=== Section Start ===

Lemma main_hard_never_loses_witness :
  ∃ b rest out,
    main ["h"; "H"; "5"; "1"; "7"; "6"; "2"; "9"]%string
         (λ _, half_then_first) = Return b rest out
    ∧ winner_of b ≠ Some HUMAN
    ∧ last out = Some (Line (nl +:+ "Result: AI wins.")).
Proof.
  destruct (main ["h"; "H"; "5"; "1"; "7"; "6"; "2"; "9"]%string
              (λ _, half_then_first)) as [b rest out|e|] eqn:Hmain;
    [|exfalso; vm_compute in Hmain; discriminate Hmain..].
  exists b, rest, out. split; [reflexivity|].
  destruct (main_hard_never_loses
              ["h"; "H"; "5"; "1"; "7"; "6"; "2"; "9"]%string
              (λ _, half_then_first) HUMAN
              ["H"; "5"; "1"; "7"; "6"; "2"; "9"]%string
              ["5"; "1"; "7"; "6"; "2"; "9"]%string rest
              (banner ++ [start_prompt])
              ((banner ++ [start_prompt]) ++ [difficulty_prompt]) out b)
    as (Hw & _ & Hlast & _).
  - vm_compute. reflexivity.
  - vm_compute. reflexivity.
  - exact Hmain.
  - split; [exact Hw|]. rewrite Hlast.
    vm_compute in Hmain. injection Hmain as <- _ _. vm_compute. reflexivity.
Defined.

(** ** The players alternate *)

Lemma count_of_place (b : board) (m : nat) (x y : cell) :
  b !! m = Some EMPTY → y ≠ EMPTY →
  count_of y (<[m := x]> b)
  = if decide (x = y) then S (count_of y b) else count_of y b.
Proof.
  intros Hm Hy. unfold count_of. revert m Hm.
  induction b as [|c b IH]; intros [|m] Hm; try done; simpl in *.
  - injection Hm as ->. rewrite !filter_cons.
    rewrite (decide_False (P := EMPTY = y)) by done.
    by destruct (decide (x = y)).
  - rewrite !filter_cons. specialize (IH m Hm).
    destruct (decide (c = y)); simpl; rewrite IH; by destruct (decide (x = y)).
Qed.

(** One pass of the loop of [main] that ends the game or goes on. *)
Lemma game_loop_step (difficulty : string) (rnds : nat → random_source)
    (fuel : nat) (turn : cell) (b : board) (k : nat) (stdin : list string)
    (out : list output) (final : board) (rest : list string)
    (out' : list output) :
  difficulty = "hard"%string ∨ (∀ k, valid_source (rnds k)) →
  (9 ≤ length b)%nat → available_moves b ≠ [] →
  game_loop (S fuel) turn difficulty b k rnds stdin out
    = Return final rest out' →
  ∃ m, b !! m = Some EMPTY
       ∧ let b1 := <[m := if decide (turn = HUMAN) then HUMAN else AI]> b in
         (overb b1 = true ∧ final = b1)
         ∨ (overb b1 = false
            ∧ ∃ stdin1 out1,
                game_loop fuel (if decide (turn = AI) then HUMAN else AI)
                  difficulty b1 (S k) rnds stdin1 out1
                = Return final rest out').
Proof.
  intros Hvalid Hlen Hne Hrun. simpl in Hrun.
  destruct (decide (turn = HUMAN)) as [Hturn|Hturn].
  - destruct (ask_human_move b stdin out) as [pos stdin1 out1|e|] eqn:Hask;
      [|done..].
    apply ask_human_move_inv in Hask as (Hpos & Hcell & _).
    replace pos with (Z.of_nat (Z.to_nat pos)) in Hrun by lia.
    rewrite setitem_int_place in Hrun by (by eapply lookup_lt_Some).
    rewrite show_and_judge_wide in Hrun by (by rewrite length_insert).
    cbv zeta in Hrun. exists (Z.to_nat pos). split; [done|]. cbv zeta.
    destruct (overb (<[Z.to_nat pos := HUMAN]> b)).
    + left. by injection Hrun as <- _ _.
    + right. split; [done|]. by eexists _, _.
  - destruct (choose_ai_move_available b difficulty (rnds k) Hlen Hne)
      as (m & narration & Hmove & Hm); [destruct Hvalid; auto|].
    rewrite Hmove in Hrun.
    rewrite setitem_int_place in Hrun by (by eapply available_moves_lt).
    rewrite show_and_judge_wide in Hrun by (by rewrite length_insert).
    cbv zeta in Hrun. apply elem_of_available_moves in Hm.
    exists m. split; [done|]. cbv zeta.
    destruct (overb (<[m := AI]> b)).
    + left. by injection Hrun as <- _ _.
    + right. split; [done|]. by eexists _, _.
Qed.

Lemma game_loop_alternates (difficulty : string)
    (rnds : nat → random_source) :
  difficulty = "hard"%string ∨ (∀ k, valid_source (rnds k)) →
  ∀ fuel turn b k stdin out final rest out',
  (9 ≤ length b)%nat → available_moves b ≠ [] → turn ≠ EMPTY →
  game_loop fuel turn difficulty b k rnds stdin out
    = Return final rest out' →
  let moves := (empties b - empties final)%nat in
  (0 < moves)%nat
  ∧ count_of turn final = (count_of turn b + (moves + 1) / 2)%nat
  ∧ count_of (if decide (turn = AI) then HUMAN else AI) final
    = (count_of (if decide (turn = AI) then HUMAN else AI) b + moves / 2)%nat.
Proof.
  intros Hvalid. induction fuel as [|fuel IH];
    intros turn b k stdin out final rest out' Hlen Hne Hturn Hrun; [done|].
  destruct (game_loop_step _ _ _ _ _ _ _ _ _ _ _ Hvalid Hlen Hne Hrun)
    as (m & Hm & Hstep).
  cbv zeta in Hstep.
  assert ((if decide (turn = HUMAN) then HUMAN else AI) = turn) as Hmark
    by (destruct turn; done).
  rewrite Hmark in Hstep.
  pose proof (empties_place b m turn Hm Hturn) as Hplace.
  pose proof (count_of_place b m turn turn Hm Hturn) as Hown.
  rewrite decide_True in Hown by done.
  pose proof (count_of_place b m turn
                (if decide (turn = AI) then HUMAN else AI) Hm
                ltac:(destruct turn; done)) as Hother.
  rewrite (decide_False
             (P := turn = (if decide (turn = AI) then HUMAN else AI)))
    in Hother by (destruct turn; by vm_compute).
  destruct Hstep as [[_ ->]|(Hover & stdin1 & out1 & Hrest)].
  - cbv zeta. replace (empties b - empties (<[m := turn]> b))%nat
      with 1%nat by lia.
    rewrite Hown, Hother. simpl. lia.
  - assert (available_moves (<[m := turn]> b) ≠ []) as Hne'.
    { intros Hnil%forallb_marked. unfold overb in Hover.
      rewrite Hnil, orb_true_r in Hover. discriminate Hover. }
    apply IH in Hrest as (Hpos & Hnext & Hback);
      [|by rewrite length_insert|done|destruct turn; done].
    assert ((if decide ((if decide (turn = AI) then HUMAN else AI) = AI)
             then HUMAN else AI) = turn) as Hflip by (destruct turn; done).
    rewrite Hflip in Hback. cbv zeta.
    set (n := (empties (<[m := turn]> b) - empties final)%nat) in *.
    replace (empties b - empties final)%nat with (S n) by lia.
    split; [lia|]. rewrite Hback, Hnext, Hown, Hother.
    replace (S n + 1)%nat with (n + 1 * 2)%nat by lia.
    rewrite Nat.div_add by done.
    replace (S n) with (n + 1)%nat by lia.
    split; [lia|done].
Qed.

=== Section End ===

## Task objective
Can you repeat, word for word, every line above from the one containing "destruct (decide (turn" down to the one containing "rewrite Hmark in Hstep.", including both?

## Written answer
  destruct (decide (turn = HUMAN)) as [Hturn|Hturn].
  - destruct (ask_human_move b stdin out) as [pos stdin1 out1|e|] eqn:Hask;
      [|done..].
    apply ask_human_move_inv in Hask as (Hpos & Hcell & _).
    replace pos with (Z.of_nat (Z.to_nat pos)) in Hrun by lia.
    rewrite setitem_int_place in Hrun by (by eapply lookup_lt_Some).
    rewrite show_and_judge_wide in Hrun by (by rewrite length_insert).
    cbv zeta in Hrun. exists (Z.to_nat pos). split; [done|]. cbv zeta.
    destruct (overb (<[Z.to_nat pos := HUMAN]> b)).
    + left. by injection Hrun as <- _ _.
    + right. split; [done|]. by eexists _, _.
  - destruct (choose_ai_move_available b difficulty (rnds k) Hlen Hne)
      as (m & narration & Hmove & Hm); [destruct Hvalid; auto|].
    rewrite Hmove in Hrun.
    rewrite setitem_int_place in Hrun by (by eapply available_moves_lt).
    rewrite show_and_judge_wide in Hrun by (by rewrite length_insert).
    cbv zeta in Hrun. apply elem_of_available_moves in Hm.
    exists m. split; [done|]. cbv zeta.
    destruct (overb (<[m := AI]> b)).
    + left. by injection Hrun as <- _ _.
    + right. split; [done|]. by eexists _, _.
Qed.

Lemma game_loop_alternates (difficulty : string)
    (rnds : nat → random_source) :
  difficulty = "hard"%string ∨ (∀ k, valid_source (rnds k)) →
  ∀ fuel turn b k stdin out final rest out',
  (9 ≤ length b)%nat → available_moves b ≠ [] → turn ≠ EMPTY →
  game_loop fuel turn difficulty b k rnds stdin out
    = Return final rest out' →
  let moves := (empties b - empties final)%nat in
  (0 < moves)%nat
  ∧ count_of turn final = (count_of turn b + (moves + 1) / 2)%nat
  ∧ count_of (if decide (turn = AI) then HUMAN else AI) final
    = (count_of (if decide (turn = AI) then HUMAN else AI) b + moves / 2)%nat.
Proof.
  intros Hvalid. induction fuel as [|fuel IH];
    intros turn b k stdin out final rest out' Hlen Hne Hturn Hrun; [done|].
  destruct (game_loop_step _ _ _ _ _ _ _ _ _ _ _ Hvalid Hlen Hne Hrun)
    as (m & Hm & Hstep).
  cbv zeta in Hstep.
  assert ((if decide (turn = HUMAN) then HUMAN else AI) = turn) as Hmark
    by (destruct turn; done).
  rewrite Hmark in Hstep.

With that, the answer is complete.